An example of a massive cage of a roller bearing according to the invention is shown in the accompanying drawings. FIG. 1 is a cross-sectional view of a N-type roller bearing with flanges on an inner ring; FIG. 2 is a sectional view of a N-type roller bearing. FIG. Fig. 3 is a longitudinal sectional view of a guide cage of a N-type cage roller bearing. Fig. 4 is a cross-sectional view of the NU roller bearing with flanges on the outer ring; 5 shows a longitudinal section of a roller bearing of the type NU and FIG. 6 a detail of a longitudinal section of the guide rail of the crescent cage of the roller bearing type NU.

In principle, there are two ways to form the mounting calibration pads 5 and the inner or outer circumferential axial grooves 7. The bearing ring 1, the inner ring 2 and the rolling bodies 3, is a compact cage consisting of an integral annular body 4 in which each of the roller windows 3 of the roller body 3 is formed in the cage body 4 by a portion of the cylindrical conduit axial groove 7 determined by the semicircles R, R | and the radius A of the pitch circle. The centrally radially cylindrical deflection8 with its inner diameter R in the cage body 4 exceeds the inner dimension of the cylindrical circumferential axial groove 7, with the X dimension of the radial cylindrical stripping radius being suitable for the selected radii of the radial cylindrical relief 8 at constant dimensions. the intersection of the two cylindrical surfaces forming the edges 6, which allows the calibrated surface 5 to be formed by betting the edges 6, the mounting calibration dimension Y being smaller with respect to the diameter D of the rolling element 3 by the required mounting overhang P and:

X <Y = D + P where: D is the diameter of the Rolling Body 3 P is the diameter of the Rolling Body Diameter D

3 with respect to the mounting calibration dimension Y y, the mounting calibration dimension, which is formed by the distance of the two calibration plates 5 resulting from the edges 6 being betrayed, whereby for the size of the pitch X of the edges 6 is: x = 2. [/ R2_pa where: r is the radius of the cylindrical circumferential dimension the conventional axial groove 7A is the radius of the pitch circle to which the centers of the cylindrical circumferential axial groove 7R are positioned is the radius of the central radial roller relief 8.

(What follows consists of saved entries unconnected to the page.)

(* ===== verification/RaftProgress.v ===== *)
(** Progress of a cluster that has run: the state a led cluster reaches is such
    that, once a majority hears each other and its disks work, the candidate
    with the best log of them is elected and has its commands committed.  What
    RaftLiveness.v asks of the logs follows from log matching and leader
    completeness (RaftSafety.v). *)

From stdpp Require Import gmap.
From Stdlib Require Import Ascii.
From S2P Require Import Prelude Bytes Wal RaftNode RaftDurable Transport RaftCluster Election RaftElects.
From S2P Require Import RaftLogs RaftSteps RaftSafety RaftAgreement RaftCrash RaftConsensus RaftReplicates RaftLiveness.
Local Open Scope Z_scope.

(** ** Links *)

(** Partitions cut both ways. *)
Definition two_way (c : RaftCluster) : Prop :=
  ∀ x y, reachable (transport c) x y = true → reachable (transport c) y x = true.

Lemma two_way_on_node {A} id (m : node A) : stable two_way (on_node id m).
Proof. by apply stable_on_node. Qed.
#[local] Hint Resolve two_way_on_node : stable.

Lemma two_way_node_at id : stable two_way (node_at id).
Proof. apply node_at_stable. Qed.

Lemma two_way_ask candidate q peers votes : stable two_way (ask candidate q peers votes).
Proof. revert votes. induction peers as [|p peers IH]; intros votes; cbn [ask]; stable_tac. Qed.

Lemma two_way_back_off term leader commit l follower p : stable two_way (back_off term leader commit l follower p).
Proof. induction p as [|p IH]; cbn [back_off]; stable_tac. Qed.
#[local] Hint Resolve two_way_node_at two_way_ask two_way_back_off : stable.

Lemma two_way_match term leader commit l ids matched : stable two_way (match_followers term leader commit l ids matched).
Proof. revert matched. induction ids as [|f ids IH]; intros matched; cbn [match_followers]; stable_tac. Qed.

Lemma two_way_partition a b : stable two_way (partition a b).
Proof. intros c Hc x y. cbn. rewrite !reachable_partition. specialize (Hc x y). naive_solver. Qed.

Lemma two_way_heal : stable two_way heal_all.
Proof. intros c _ x y _. cbn. unfold reachable. rewrite bool_decide_eq_false_2; [done|]. apply not_elem_of_empty. Qed.
#[local] Hint Resolve two_way_match two_way_partition two_way_heal : stable.

Lemma two_way_elect candidate : stable two_way (elect candidate).
Proof. unfold elect. stable_tac. Qed.

Lemma two_way_replicate_existing leader : stable two_way (replicate_existing leader).
Proof. unfold replicate_existing, publish, apply_all, apply_one. stable_tac. Qed.
#[local] Hint Resolve two_way_elect two_way_replicate_existing : stable.

Lemma two_way_run_op o : stable two_way (run_op o).
Proof.
  destruct o; cbn [run_op]; unfold elect_by_timeout, RaftCluster.replicate, synchronize, isolate, stop, start; stable_tac.
Qed.

Lemma two_way_open dir files ids seed c : open dir files ids seed = Ok c → two_way c.
Proof.
  intros Ho%open_ok. revert Ho. assert (∀ c0, two_way c0 → open_nodes ids files seed c0 = Ok c → two_way c) as H.
  { induction ids as [|id ids IH]; intros c0 H0; cbn [open_nodes]; [by intros <-%ok_inj|].
    destruct (RaftNode.open id seed (files id)) as [[n| |] f]; [|done..]. by apply IH. }
  by apply H.
Qed.

Lemma two_way_lives c c' : two_way c → cluster_lives c c' → two_way c'.
Proof.
  intros Hc Hr. induction Hr as [c|c o c' _ _ IH|c envs c' _ IH|c o dir img ids seed c1 c' _ _ _ _ Ho _ IH].
  - done.
  - by apply IH, two_way_run_op.
  - by apply IH.
  - by eapply IH, two_way_open.
Qed.

(** ** Logs *)

(** A candidate with the best log of a majority has everything committed. *)
Lemma best_log_has_commits ws G cand top c n0 t l ci :
  safe ws G c → contender cand top c n0 → committed_in G t l ci → (ci ≤ length (log n0))%nat.
Proof.
  intros Hs Hct [->|(t1 & j & lt & Hc & _ & Hci & Hlt & _)]; [lia|].
  pose proof (ct_node _ _ _ _ Hct) as Hn0. destruct (sf_nodes _ _ _ Hs _ _ Hn0) as (l0 & _ & Hok0).
  destruct (safe_sizes ws G c t1 j (cand :: electorate c cand)) as (q & n & Hq & Hn & _ & lt' & Hlt' & Heq); try done.
  - split; [|pose proof (ct_majority _ _ _ _ Hct); cbn; lia]. constructor; [apply not_in_electorate|].
    apply NoDup_ListNoDup, List.NoDup_filter, NoDup_ListNoDup, NoDup_z_keys.
  - intros q [->|Hq]%elem_of_cons; [by eexists|]. by apply elem_of_electorate in Hq as [].
  - rewrite Hlt in Hlt'. injection Hlt' as <-. destruct (sf_nodes _ _ _ Hs _ _ Hn) as (ln & _ & Hokn).
    assert (up_to_date n n0 = true) as Hup.
    { apply elem_of_cons in Hq as [->|Hq].
      - rewrite Hn0 in Hn. injection Hn as <-. apply pair_ge_refl.
      - destruct (ct_peers _ _ _ _ Hct q Hq) as (n' & Hn' & _ & Hup). rewrite Hn in Hn'. by injection Hn' as <-. }
    pose proof (vote_completeness G t1 j lt (log n) (log n0) (sf_ghost _ _ _ Hs) Hc Hlt (nk_traced _ _ _ Hokn)
      (nk_traced _ _ _ Hok0) Heq Hup) as Hhas.
    pose proof (commit_length _ _ _ _ (sf_ghost _ _ _ Hs) Hc Hlt). pose proof (take_eq_length _ _ _ Hhas). lia.
Qed.

(** The entries of a log no better than another's are of no later term. *)
Lemma no_newer_entries G n l n0 l0 :
  ghost_ok G → node_ok G n l → node_ok G n0 l0 → up_to_date n n0 = true →
  Forall (λ e, term e ≤ current_term n0) (log n).
Proof.
  intros Hg Hn Hn0 Hup. apply Forall_lookup. intros i e Hi.
  destruct (last (log n)) as [ev|] eqn:Hev; [|apply last_None in Hev; by rewrite Hev in Hi].
  destruct (last_term_lookup _ _ _ Hev eq_refl) as [Hlast Hlt].
  assert (term e ≤ term ev) as Hle.
  { eapply (traced_ordered G _ Hg (nk_traced _ _ _ Hn)); [|exact Hi|exact Hlast]. apply lookup_lt_Some in Hi. lia. }
  assert (last_term (log n0) ≤ current_term n0) as Hc.
  { unfold last_term. pose proof (nk_pos _ _ _ Hn0). destruct (last (log n0)) as [e0|] eqn:He0; [|done].
    rewrite last_lookup in He0. by apply (Forall_lookup_1 _ _ _ _ (nk_terms _ _ _ Hn0) He0). }
  unfold up_to_date, pair_ge in Hup. fold (last_term (log n)) in Hlt.
  change (last_log_term n) with (last_term (log n)) in Hup. change (last_log_term n0) with (last_term (log n0)) in Hup.
  apply orb_true_iff in Hup as [Hup|[Hup _]%andb_true_iff]; zify_bools; lia.
Qed.

Lemma safe_healthy ws G cand top c n0 cmd :
  safe ws G c → two_way c → contender cand top c n0 → top < U64_MAX →
  (∀ p n, p = cand ∨ p ∈ electorate c cand → nodes c !! p = Some n →
     record_size (log n) + record_size (log n0) + Z.of_nat (length cmd) ≤ U32_MAX) →
  healthy cand top c n0 cmd.
Proof.
  intros Hs Hlinks Hct Htop Hroom. pose proof (sf_ghost _ _ _ Hs) as Hg.
  destruct (sf_nodes _ _ _ Hs _ _ (ct_node _ _ _ _ Hct)) as (l0 & _ & Hok0). split; try done.
  - intros p. apply Hlinks.
  - intros p n Hn. destruct (sf_nodes _ _ _ Hs _ _ Hn) as (l & Hl & Hok). split; [by eexists|].
    split; [apply Hok|]. by eapply committed_index.
  - intros p n Hp Hn. destruct (sf_nodes _ _ _ Hs _ _ Hn) as (l & Hl & Hok).
    destruct (ct_peers _ _ _ _ Hct p Hp) as (n' & Hn' & _ & Hup). rewrite Hn in Hn'. injection Hn' as <-. split.
    + by eapply no_newer_entries.
    + pose proof (best_log_has_commits _ _ _ _ _ _ _ _ _ Hs Hct (nk_commit _ _ _ Hok)) as Hlen.
      unfold last_log_index. lia.
Qed.

(** ** Theorems *)

(** C9. Progress.  Take a cluster opened on new files after any operations, disk
    failures and crashes, [synchronize] called only on a node that leads and
    crashes only where the files hold what the nodes have in memory.  Let a
    running candidate reach, in both directions, enough running nodes for a
    majority with itself, and let it and all the nodes it so reaches have disks
    that work from now on, and its log be at least as up to date as each of
    theirs; let no term of theirs be the last 64-bit one, and the logs leave room
    for the command in a record of 4 GiB.  Then the candidate wins one of its
    first elections, as many as the cluster has nodes; and what it is then given
    to replicate is acknowledged under the next index and, on itself and every
    node it reaches, stored under it, committed and applied last. *)
Theorem connected_majority_makes_progress dir files ids seed c0 c cand top n0 cmd :
  (∀ id, f_exists (files id) = false) → open dir files ids seed = Ok c0 → cluster_lives c0 c →
  contender cand top c n0 → top < U64_MAX →
  (∀ p n, p = cand ∨ p ∈ electorate c cand → nodes c !! p = Some n →
     record_size (log n) + record_size (log n0) + Z.of_nat (length cmd) ≤ U32_MAX) →
  ∃ c1 c2 t, elect_repeatedly (base.size (nodes c)) cand c = (Ok true, c1) ∧
    let index := last_log_index n0 + 1 in
    RaftCluster.replicate cand cmd c1 = (Ok index, c2) ∧
    ∀ p, p = cand ∨ p ∈ electorate c cand →
      ∃ n l, nodes c2 !! p = Some n ∧ applied c2 !! p = Some (l ++ [cmd]) ∧
        log n !! Z.to_nat (index - 1) = Some (MkEntry t cmd) ∧
        last_log_index n = index ∧ commit_index n = index ∧ last_applied n = index.
Proof.
  intros Hnew Ho Hr Hct Htop Hroom. apply (healthy_majority_makes_progress cand top).
  destruct (lives_safe _ _ _ _ (open_safe _ _ _ _ _ Hnew Ho) Hr) as (ws & G & Hs & _).
  eapply safe_healthy; try done. eapply two_way_lives; [|done]. by eapply two_way_open.
Qed.

(** Node 1 is in term 1; node 3, alone for two elections, and node 2, which led
    until it heard from node 3, are in term 3. *)
Definition scattered : RaftCluster :=
  after three_nodes
    [CElect 2; CReplicate 2 (as_bytes "a"); CIsolate 3; CElect 3; CElect 3; CHealAll; CSynchronize 2].
Definition node_1 : RaftNode := default (fresh_node 1 7) (nodes scattered !! 1).

(** Decide a closed statement. *)
Ltac decided := apply (bool_decide_unpack _); vm_compute; exact I.

Lemma scattered_nodes :
  map_Forall (λ p n, (ready n ∧ up_to_date n node_1 = true) ∧ current_term n ≤ 9 ∧
    record_size (log n) + record_size (log node_1) + 1 ≤ U32_MAX) (nodes scattered).
Proof. unfold ready. decided. Qed.

Lemma scattered_node_1 : nodes scattered !! 1 = Some node_1.
Proof. vm_compute. reflexivity. Qed.

Lemma scattered_contender : contender 1 9 scattered node_1.
Proof.
  pose proof scattered_nodes as Hall. split.
  - exact scattered_node_1.
  - vm_compute. reflexivity.
  - apply (Hall 1 node_1 scattered_node_1).
  - intros p [[n Hn] _]%elem_of_electorate. exists n. split; [exact Hn|]. apply (Hall p n Hn).
  - vm_compute. reflexivity.
  - intros p Hp. assert (is_Some (nodes scattered !! p)) as [n Hn].
    { destruct Hp as [->|[Hp _]%elem_of_electorate]; [exact (ex_intro _ _ scattered_node_1)|exact Hp]. }
    unfold term_of. rewrite Hn. apply (Hall p n Hn).
Qed.

Lemma connected_majority_makes_progress_witness :
  let cmd := as_bytes "b" in let c := scattered in
  (∀ id, f_exists ((λ _ : Z, absent) id) = false) ∧ open (Ok tt) (λ _, absent) [1; 2; 3] 7 = Ok three_nodes ∧
  cluster_lives three_nodes c ∧ contender 1 9 c node_1 ∧ 9 < U64_MAX ∧ (elect 1 c).1 = Ok false ∧
  ∃ c1 c2 t, elect_repeatedly (base.size (nodes c)) 1 c = (Ok true, c1) ∧
    let index := last_log_index node_1 + 1 in
    RaftCluster.replicate 1 cmd c1 = (Ok index, c2) ∧
    ∀ p, p = 1 ∨ p ∈ electorate c 1 →
      ∃ n l, nodes c2 !! p = Some n ∧ applied c2 !! p = Some (l ++ [cmd]) ∧
        log n !! Z.to_nat (index - 1) = Some (MkEntry t cmd) ∧
        last_log_index n = index ∧ commit_index n = index ∧ last_applied n = index.
Proof.
  intros cmd c. assert (∀ id, f_exists ((λ _ : Z, absent) id) = false) as H1 by reflexivity.
  assert (open (Ok tt) (λ _, absent) [1; 2; 3] 7 = Ok three_nodes) as H2 by (vm_compute; reflexivity).
  assert (cluster_lives three_nodes c) as H3 by (apply after_lives; vm_compute; reflexivity).
  assert (9 < U64_MAX) as H4 by (vm_compute; reflexivity).
  assert ((elect 1 c).1 = Ok false) as H5 by (vm_compute; reflexivity).
  refine (conj H1 (conj H2 (conj H3 (conj scattered_contender (conj H4 (conj H5
    (connected_majority_makes_progress _ _ _ _ _ _ 1 9 node_1 cmd H1 H2 H3 scattered_contender H4 _))))))).
  intros p n _ Hn. apply (scattered_nodes p n Hn).
Defined.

The overlap size P is given by: P = (Ki + K2). D, wherein D is the diameter of the rolling element 3; 'Kt is the coefficient dependent on the thermal expansion of the cage material and the cage installation heating; K2 is a coefficient dependent on the resilient deformation of the cage material

Claims (1)

OBJECT OF THE INVENTION A massive roller bearing cage, formed by an integral annular body, in which each roller guide is formed in the cage body by a portion of a cylindrical circumferential axial groove offset off the center of the cage body by half * spacing of the roller in the bearing and its central radial the inner diameter in the cage body exceeds the internal dimension of the cylindrical o-peripheral continuous axial groove, characterized in that cylindrical circumferential continuous axial grooves (7) of radius (r) are formed in the cage body (4) on the radius (A). a centrally radially cylindrical relief (8) with an inner radius (R), wherein calibrated facets (5) are formed at the point of intersection of the cylindrical continuous axial groove (7) with the central radial cylindrical groove (8).